Trams could return to the streets of SE1 within a decade. The Mayor of London came to the South Bank to launch the consultation on the Cross River Tram.
The Cross River Tram would run between Euston and Waterloo, with branches to Camden Town and King's Cross in the north, and Brixton and Peckham in the south.
The Peckham and Brixton branches would divide half way down Waterloo Road, with the Peckham branch routed via St George's Circus and London Road to the Elephant and Castle and trams to Brixton travelling via Baylis Road and Kennington Road.
Subject to funding, work could start after the 2012 Olympics and the tram could be operational by 2016.
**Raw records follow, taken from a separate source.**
Definition WeakHashLen32WithSeeds (data : list byte) (s : nat) (a b : Z) : option uint128 :=
  w ← Fetch64 data s; x ← Fetch64 data (s + 8); y ← Fetch64 data (s + 16); z ← Fetch64 data (s + 24);
  Some (WeakHashLen32WithSeeds6 w x y z a b).

(** ** The state of the loops *)

Record city := mk_city {
  cx : Z;
  cy : Z;
  cz : Z;
  cv : uint128;
  cw : uint128 }.

(** One round over 64 bytes at [s]; both versions of the code have it. *)
Definition city_round (data : list byte) (s : nat) (t : city) : option city :=
  f8 ← Fetch64 data (s + 8);
  let x := Rotate (cx t +! cy t +! (cv t).1 +! f8) 37 *! k1 in
  f48 ← Fetch64 data (s + 48);
  let y := Rotate (cy t +! (cv t).2 +! f48) 42 *! k1 in
  let x := x ^! (cw t).2 in
  f40 ← Fetch64 data (s + 40);
  let y := y +! ((cv t).1 +! f40) in
  let z := Rotate (cz t +! (cw t).1) 33 *! k1 in
  v ← WeakHashLen32WithSeeds data s ((cv t).2 *! k1) (x +! (cw t).1);
  f16 ← Fetch64 data (s + 16);
  w ← WeakHashLen32WithSeeds data (s + 32) (z +! (cw t).2) (y +! f16);
  Some (mk_city z y x v w).

(** [do ... while (len != 0)] over [n] chunks. *)
Fixpoint city_rounds (data : list byte) (n s : nat) (t : city) : option (city * nat) :=
  match n with
  | O => Some (t, s)
  | S n' => t ← city_round data s t; city_rounds data n' (s + 64) t
  end.

(** What [CityHash64] of both versions does with more than 64 bytes.  [len] is
    rounded down to [64 * n] with [n > 0]. *)
Definition city64_long (data : list byte) (s len : nat) : option Z :=
  let l := Z.of_nat len in
  x ← Fetch64 data (s + len - 40);
  f16 ← Fetch64 data (s + len - 16); f56 ← Fetch64 data (s + len - 56);
  let y := f16 +! f56 in
  f48 ← Fetch64 data (s + len - 48); f24 ← Fetch64 data (s + len - 24);
  let z := HashLen16 (f48 +! l) f24 in
  v ← WeakHashLen32WithSeeds data (s + len - 64) l z;
  w ← WeakHashLen32WithSeeds data (s + len - 32) (y +! k1) x;
  f0 ← Fetch64 data s;
  let x := x *! k1 +! f0 in
  '(t, _) ← city_rounds data ((len - 1) / 64) s (mk_city x y z v w);
  Some (HashLen16 (HashLen16 (cv t).1 (cw t).1 +! ShiftMix (cy t) *! k1 +! cz t)
                  (HashLen16 (cv t).2 (cw t).2 +! cx t)).

(** The rounds of [CityHash128WithSeed], two at a time while 128 bytes are left. *)
Definition city128_start (data : list byte) (s len : nat) (seed : uint128) : option city :=
  let x := seed.1 in
  let y := seed.2 in
  let z := Z.of_nat len *! k1 in
  f0 ← Fetch64 data s;
  let v1 := Rotate (y ^! k1) 49 *! k1 +! f0 in
  f8 ← Fetch64 data (s + 8);
  let v2 := Rotate v1 42 *! k1 +! f8 in
  let w1 := Rotate (y +! z) 35 *! k1 +! x in
  f88 ← Fetch64 data (s + 88);
  let w2 := Rotate (x +! f88) 53 *! k1 in
  Some (mk_city x y z (v1, v2) (w1, w2)).

Definition city128_end (t : city) : uint128 :=
  let x := HashLen16 (cx t) (cv t).1 in
  let y := HashLen16 (cy t +! cz t) (cw t).1 in
  (HashLen16 (x +! (cv t).2) (cw t).2 +! y, HashLen16 (x +! (cw t).2) (y +! (cv t).2)).

(** The loop of [CityMurmur] over 16 bytes at a time. *)
Fixpoint murmur_rounds (data : list byte) (n s : nat) (a b c d : Z) : option (Z * Z * Z * Z) :=
  match n with
  | O => Some (a, b, c, d)
  | S n' =>
      f0 ← Fetch64 data s;
      let a := (a ^! (ShiftMix (f0 *! k1) *! k1)) *! k1 in
      let b := b ^! a in
      f8 ← Fetch64 data (s + 8);
      let c := (c ^! (ShiftMix (f8 *! k1) *! k1)) *! k1 in
      let d := d ^! c in
      murmur_rounds data n' (s + 16) a b c d
  end.

(** [CityMurmur], given how short strings are hashed: [l = len - 16] bytes, the
    loop runs while [l > 0]. *)
Definition CityMurmur_with (short : list byte -> nat -> nat -> option Z) (data : list byte) (s len : nat) (seed : uint128)
  : option uint128 :=
  let a := seed.1 in
  let b := seed.2 in
  '(a, b, c, d) ←
    (if decide (len <= 16)%nat then
       let a := ShiftMix (a *! k1) *! k1 in
       h ← short data s len;
       let c := b *! k1 +! h in
       f ← (if decide (8 <= len)%nat then Fetch64 data s else Some c);
       Some (a, b, c, ShiftMix (a +! f))
     else
       e8 ← Fetch64 data (s + len - 8);
       let c := HashLen16 (e8 +! k1) a in
       e16 ← Fetch64 data (s + len - 16);
       let d := HashLen16 (b +! Z.of_nat len) (c +! e16) in
       let a := a +! d in
       murmur_rounds data ((len - 1) / 16) s a b c d);
  let a := HashLen16 a c in
  let b := HashLen16 d b in
  Some (a ^! b, HashLen16 b a).

(** ** [city.c] *)

Definition HashLen0to16 (data : list byte) (s len : nat) : option Z :=
  let l := Z.of_nat len in
  if decide (8 < len)%nat then
    a ← Fetch64 data s; b ← Fetch64 data (s + len - 8);
    Some (HashLen16 a (RotateByAtLeast1 (b +! l) l) ^! b)
  else if decide (4 <= len)%nat then
    a ← Fetch32 data s; e ← Fetch32 data (s + len - 4);
    Some (HashLen16 (l +! (a <<! 3)) e)
  else if decide (0 < len)%nat then
    a ← Fetch8 data s; b ← Fetch8 data (s + Nat.div2 len); c ← Fetch8 data (s + len - 1);
    let y := a +? u32 (Z.shiftl b 8) in
    let z := u32 l +? u32 (Z.shiftl c 2) in
    Some (ShiftMix ((y *! k2) ^! (z *! k3)) *! k2)
  else Some k2.

Definition HashLen17to32 (data : list byte) (s len : nat) : option Z :=
  f0 ← Fetch64 data s; b ← Fetch64 data (s + 8);
  e8 ← Fetch64 data (s + len - 8); e16 ← Fetch64 data (s + len - 16);
  let a := f0 *! k1 in
  let c := e8 *! k2 in
  let d := e16 *! k0 in
  Some (HashLen16 (Rotate (a -! b) 43 +! Rotate c 30 +! d)
                  (a +! Rotate (b ^! k3) 20 -! c +! Z.of_nat len)).

Definition HashLen33to64 (data : list byte) (s len : nat) : option Z :=
  z ← Fetch64 data (s + 24); f0 ← Fetch64 data s; e16 ← Fetch64 data (s + len - 16);
  let a := f0 +! (Z.of_nat len +! e16) *! k0 in
  let b := Rotate (a +! z) 52 in
  let c := Rotate a 37 in
  f8 ← Fetch64 data (s + 8);
  let a := a +! f8 in
  let c := c +! Rotate a 7 in
  f16 ← Fetch64 data (s + 16);
  let a := a +! f16 in
  let vf := a +! z in
  let vs := b +! Rotate a 31 +! c in
  e32 ← Fetch64 data (s + len - 32);
  let a := f16 +! e32 in
  z ← Fetch64 data (s + len - 8);
  let b := Rotate (a +! z) 52 in
  let c := Rotate a 37 in
  e24 ← Fetch64 data (s + len - 24);
  let a := a +! e24 in
  let c := c +! Rotate a 7 in
  let a := a +! e16 in
  let wf := a +! z in
  let ws := b +! Rotate a 31 +! c in
  let r := ShiftMix ((vf +! ws) *! k2 +! (wf +! vs) *! k0) in
  Some (ShiftMix (r *! k0 +! vs) *! k2).

Definition CityHash64 (data : list byte) (s len : nat) : option Z :=
  if decide (len <= 32)%nat then
    if decide (len <= 16)%nat then HashLen0to16 data s len else HashLen17to32 data s len
  else if decide (len <= 64)%nat then HashLen33to64 data s len
  else city64_long data s len.

Definition CityHash64WithSeeds (data : list byte) (s len : nat) (seed0 seed1 : Z) : option Z :=
  h ← CityHash64 data s len; Some (HashLen16 (h -! seed0) seed1).

Definition CityHash64WithSeed (data : list byte) (s len : nat) (seed : Z) : option Z :=
  CityHash64WithSeeds data s len k2 seed.

Definition CityMurmur : list byte -> nat -> nat -> uint128 -> option uint128 := CityMurmur_with HashLen0to16.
Launching the consultation at an event in Belvedere Road on the South Bank, the Mayor of London Ken Livingstone explained that the tram "will improve access to jobs, education and homes whilst helping to cut congestion and pollution by offering another alternative to car use.
"The tram will carry more than 60 million passengers a year, relieving some of the high demand on the Northern and Victoria lines."
Transport commissioner Peter Hendy stresses the wider benefits of the tram scheme: "We will work with boroughs to provide major transport improvements for Londoners as part of the major regeneration of King's Cross, Elephant & Castle, Brixton and Southwark."
"It is really important that we all get behind this extremely important initiative which will bring huge economic benefits south of the river," says Cllr Richard Thomas, Southwark's executive member for regeneration.
"This is our best chance in decades to get Southwark well and truly on the public transport map.
"I hope that people will take this opportunity to give TfL their views and support the plans for a cross-river tram."
Green Party member of the London Assembly and Southwark Council Jenny Jones says that the tram will bring great benefits to South London.
"Improving public transport will help get people out of their cars and reduce pollution and congestion. There will be valuable economic benefits to areas along the route too as studies of the effect of other major transport projects have shown.
"I am very supportive of the tram in general and it is important that we get the details right. That is why I'm glad there is an opportunity for people to give their views to TfL now."
The consultation will run until the end of January 2007.